● WHAT THE EXERCISE ASKS: The lines to be extracted run from the start of the listing through the line containing "unfold add_log. cbn"; copy them exactly and nothing else.

● RECORDS FOR PROCESSING:
(** ** A chunk size of zero *)

Lemma zero_bulk_size_round (E : env) (w : world) :
  BULK_SIZE E = 0 ->
  flush_to_es E 2 w = (add_log w (LogError "Post flush"), Connecting).
Proof.
  intros Hzero. unfold flush_to_es. cbn [flush_from].
  unfold flush_step at 1. cbn [try_body].
  unfold flush_step, try_body, streaming_bulk. cbn [pending ack_list actions].
  rewrite Hzero. reflexivity.
Qed.

(** X10: with [BULK_SIZE] set to zero the flush loop never pulls: the bulk
    generator ends at once, so every turn of the loop only logs
    "Post flush"; the channel, the clock and the identifiers stay as they
    were. *)
Theorem zero_bulk_size_never_pulls (E : env) (n : nat) :
  forall w : world,
    BULK_SIZE E = 0 ->
    flush_to_es E (2 * n) w
    = (World (chan w) (log w ++ repeat (LogError "Post flush") n)
             (clock w) (uuids w),
       Connecting).
Proof.
  induction n as [|n IH]; intros w Hzero.
  - cbn. rewrite app_nil_r. destruct w; reflexivity.
  - replace (2 * S n) with (2 + 2 * n) by lia.
    unfold flush_to_es. rewrite flush_from_add.
    fold (flush_to_es E 2 w). rewrite zero_bulk_size_round by exact Hzero.
    cbn [fst snd]. fold (flush_to_es E (2 * n) (add_log w (LogError "Post flush"))).
    rewrite IH by exact Hzero.
    unfold add_log. cbn [chan log clock uuids].
    rewrite <- app_assoc. reflexivity.
Qed.

Lemma zero_bulk_size_never_pulls_witness :
  chan (fst (flush_to_es
               (Env 3600 0 4 demo_uuid4 (fun _ => None) (es_bulk demo_env))
               (2 * 5) demo_world))
  = chan demo_world.
Proof.
  rewrite (zero_bulk_size_never_pulls
             (Env 3600 0 4 demo_uuid4 (fun _ => None) (es_bulk demo_env))
             5 demo_world).
  - reflexivity.
  - reflexivity.
Defined.

(** * Properties of the tenant resource formatters *)

Lemma for_each_Forall2 (f : pyobj -> result pyobj) (xs : list pyobj) :
  forall ys,
    for_each f xs = Return ys <-> Forall2 (fun x y => f x = Return y) xs ys.
Proof.
  induction xs as [|x xs IH]; intros ys; cbn [for_each].
  - split.
    + intros H. injection H as <-. constructor.
    + intros H. inversion H. reflexivity.
  - unfold bind. destruct (f x) as [y|e] eqn:Hx.
    + destruct (for_each f xs) as [ys'|e] eqn:Hxs.
      * split.
        -- intros H. injection H as <-. constructor; [exact Hx|].
           apply IH. reflexivity.
        -- intros H. inversion H as [|x0 y0 xs0 ys0 Hy Hrest]; subst.
           apply IH in Hrest. congruence.
      * split; [discriminate|].
        intros H. inversion H as [|x0 y0 xs0 ys0 Hy Hrest]; subst.
        apply IH in Hrest. discriminate Hrest.
    + split; [discriminate|].
      intros H. inversion H as [|x0 y0 xs0 ys0 Hy Hrest]; subst.
      congruence.
Qed.

Lemma for_each_first_failure (f : pyobj -> result pyobj) (pre : list pyobj) :
  forall (x : pyobj) (post : list pyobj) (e : exn),
    Forall (fun p => exists y, f p = Return y) pre ->
    f x = Raise e ->
    for_each f (pre ++ x :: post) = Raise e.
Proof.
  induction pre as [|p pre IH]; intros x post e Hpre Hx; cbn [app for_each].
  - rewrite Hx. reflexivity.
  - apply Forall_cons_iff in Hpre as [[y Hy] Hpre].
    rewrite Hy. cbn [bind]. rewrite (IH x post e Hpre Hx). reflexivity.
Qed.

Lemma for_each_fixed (f : pyobj -> result pyobj) (xs : list pyobj) :
  (forall x y, f x = Return y -> f y = Return y) ->
  forall ys, for_each f xs = Return ys -> for_each f ys = Return ys.
Proof.
  intros Hfix ys Hys. apply for_each_Forall2 in Hys. apply for_each_Forall2.
  induction Hys as [|x y xs ys Hxy _ IH]; constructor; [|exact IH].
  exact (Hfix x y Hxy).
Qed.

(** X11: the list formatters work element by element.  On a list,
    [format_event_producers], [format_host_profiles] and [format_hosts]
    succeed exactly when every element formats, and return the formatted
    elements in the same order, as many as were given. *)
Theorem list_formatters_are_elementwise (xs ys : list pyobj) :
  (format_event_producers (OList xs) = Return (OList ys) <->
   Forall2 (fun x y => format_event_producer x = Return y) xs ys) /\
  (format_host_profiles (OList xs) = Return (OList ys) <->
   Forall2 (fun x y => format_host_profile x = Return y) xs ys) /\
  (format_hosts (OList xs) = Return (OList ys) <->
   Forall2 (fun x y => format_host x = Return y) xs ys) /\
  (format_event_producers (OList xs) = Return (OList ys) \/
   format_host_profiles (OList xs) = Return (OList ys) \/
   format_hosts (OList xs) = Return (OList ys) ->
   length ys = length xs).
Proof.
  assert (Hgen : forall f,
    (items <- iterate (OList xs) ;; out <- for_each f items ;; Return (OList out))
    = Return (OList ys)
    <-> Forall2 (fun x y => f x = Return y) xs ys).
  { intros f. cbn [iterate bind]. rewrite <- for_each_Forall2.
    destruct (for_each f xs) as [out|e]; cbn [bind]; split; intros H;
      try discriminate H; congruence. }
  split; [apply Hgen|]. split; [apply Hgen|]. split; [apply Hgen|].
  intros [H|[H|H]]; apply Hgen in H; symmetry;
    exact (Forall2_length H).
Qed.

Lemma list_formatters_are_elementwise_witness :
  format_event_producers
    (OList [OInstance "EventProducer"
              [("id", OInt 9); ("name", OStr "sshd"); ("pattern", OStr "syslog")];
            ODict [("name", OStr "cron"); ("pattern", OStr "syslog")]])
  = Return (OList [ODict [("name", OStr "sshd"); ("pattern", OStr "syslog")];
                   ODict [("name", OStr "cron"); ("pattern", OStr "syslog")]]).
Proof.
  apply (proj2 (proj1 (list_formatters_are_elementwise _ _))).
  repeat constructor.
Defined.

(** X12: a list formatter fails with the exception of the first element
    that cannot be formatted, whatever comes after it. *)
Theorem list_formatters_fail_at_first_bad_element
        (pre post : list pyobj) (x : pyobj) (e : exn) :
  (Forall (fun p => exists y, format_event_producer p = Return y) pre ->
   format_event_producer x = Raise e ->
   format_event_producers (OList (pre ++ x :: post)) = Raise e) /\
  (Forall (fun p => exists y, format_host_profile p = Return y) pre ->
   format_host_profile x = Raise e ->
   format_host_profiles (OList (pre ++ x :: post)) = Raise e) /\
  (Forall (fun p => exists y, format_host p = Return y) pre ->
   format_host x = Raise e ->
   format_hosts (OList (pre ++ x :: post)) = Raise e).
Proof.
  unfold format_event_producers, format_host_profiles, format_hosts.
  cbn [iterate bind].
  repeat split; intros Hpre Hx;
    rewrite (for_each_first_failure _ pre x post e Hpre Hx); reflexivity.
Qed.

Lemma list_formatters_fail_at_first_bad_element_witness :
  format_event_producers
    (OList ([ODict [("name", OStr "sshd"); ("pattern", OStr "syslog")]]
            ++ ONone :: [OInt 7]))
  = Raise (Exn (OtherError "AttributeError")
               "'NoneType' object has no attribute '__dict__'").
Proof.
  refine (proj1 (list_formatters_fail_at_first_bad_element
                   [ODict [("name", OStr "sshd"); ("pattern", OStr "syslog")]]
                   [OInt 7] ONone _) _ _).
  - constructor; [|constructor]. eexists. reflexivity.
  - reflexivity.
Defined.

Lemma format_tenant_fixed (x y : pyobj) :
  format_tenant x = Return y ->
  (exists id tenant_id, y = ODict [("id", id); ("tenant_id", tenant_id)]) /\
  format_tenant y = Return y.
Proof.
  unfold format_tenant at 1. unfold bind.
  destruct (as_dict x) as [d|e]; [|discriminate].
  destruct (subscript d "id") as [id|e]; [|discriminate].
  destruct (subscript d "tenant_id") as [tenant_id|e]; [|discriminate].
  intros H. injection H as <-.
  split; [exists id, tenant_id; reflexivity|reflexivity].
Qed.

Lemma format_event_producer_fixed (x y : pyobj) :
  format_event_producer x = Return y ->
  (exists name pattern, y = ODict [("name", name); ("pattern", pattern)]) /\
  format_event_producer y = Return y.
Proof.
  unfold format_event_producer at 1. unfold bind.
  destruct (as_dict x) as [d|e]; [|discriminate].
  destruct (subscript d "name") as [name|e]; [|discriminate].
  destruct (subscript d "pattern") as [pattern|e]; [|discriminate].
  intros H. injection H as <-.
  split; [exists name, pattern; reflexivity|reflexivity].
Qed.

● RESPONSE BOX:
(** ** A chunk size of zero *)

Lemma zero_bulk_size_round (E : env) (w : world) :
  BULK_SIZE E = 0 ->
  flush_to_es E 2 w = (add_log w (LogError "Post flush"), Connecting).
Proof.
  intros Hzero. unfold flush_to_es. cbn [flush_from].
  unfold flush_step at 1. cbn [try_body].
  unfold flush_step, try_body, streaming_bulk. cbn [pending ack_list actions].
  rewrite Hzero. reflexivity.
Qed.

(** X10: with [BULK_SIZE] set to zero the flush loop never pulls: the bulk
    generator ends at once, so every turn of the loop only logs
    "Post flush"; the channel, the clock and the identifiers stay as they
    were. *)
Theorem zero_bulk_size_never_pulls (E : env) (n : nat) :
  forall w : world,
    BULK_SIZE E = 0 ->
    flush_to_es E (2 * n) w
    = (World (chan w) (log w ++ repeat (LogError "Post flush") n)
             (clock w) (uuids w),
       Connecting).
Proof.
  induction n as [|n IH]; intros w Hzero.
  - cbn. rewrite app_nil_r. destruct w; reflexivity.
  - replace (2 * S n) with (2 + 2 * n) by lia.
    unfold flush_to_es. rewrite flush_from_add.
    fold (flush_to_es E 2 w). rewrite zero_bulk_size_round by exact Hzero.
    cbn [fst snd]. fold (flush_to_es E (2 * n) (add_log w (LogError "Post flush"))).
    rewrite IH by exact Hzero.
    unfold add_log. cbn [chan log clock uuids].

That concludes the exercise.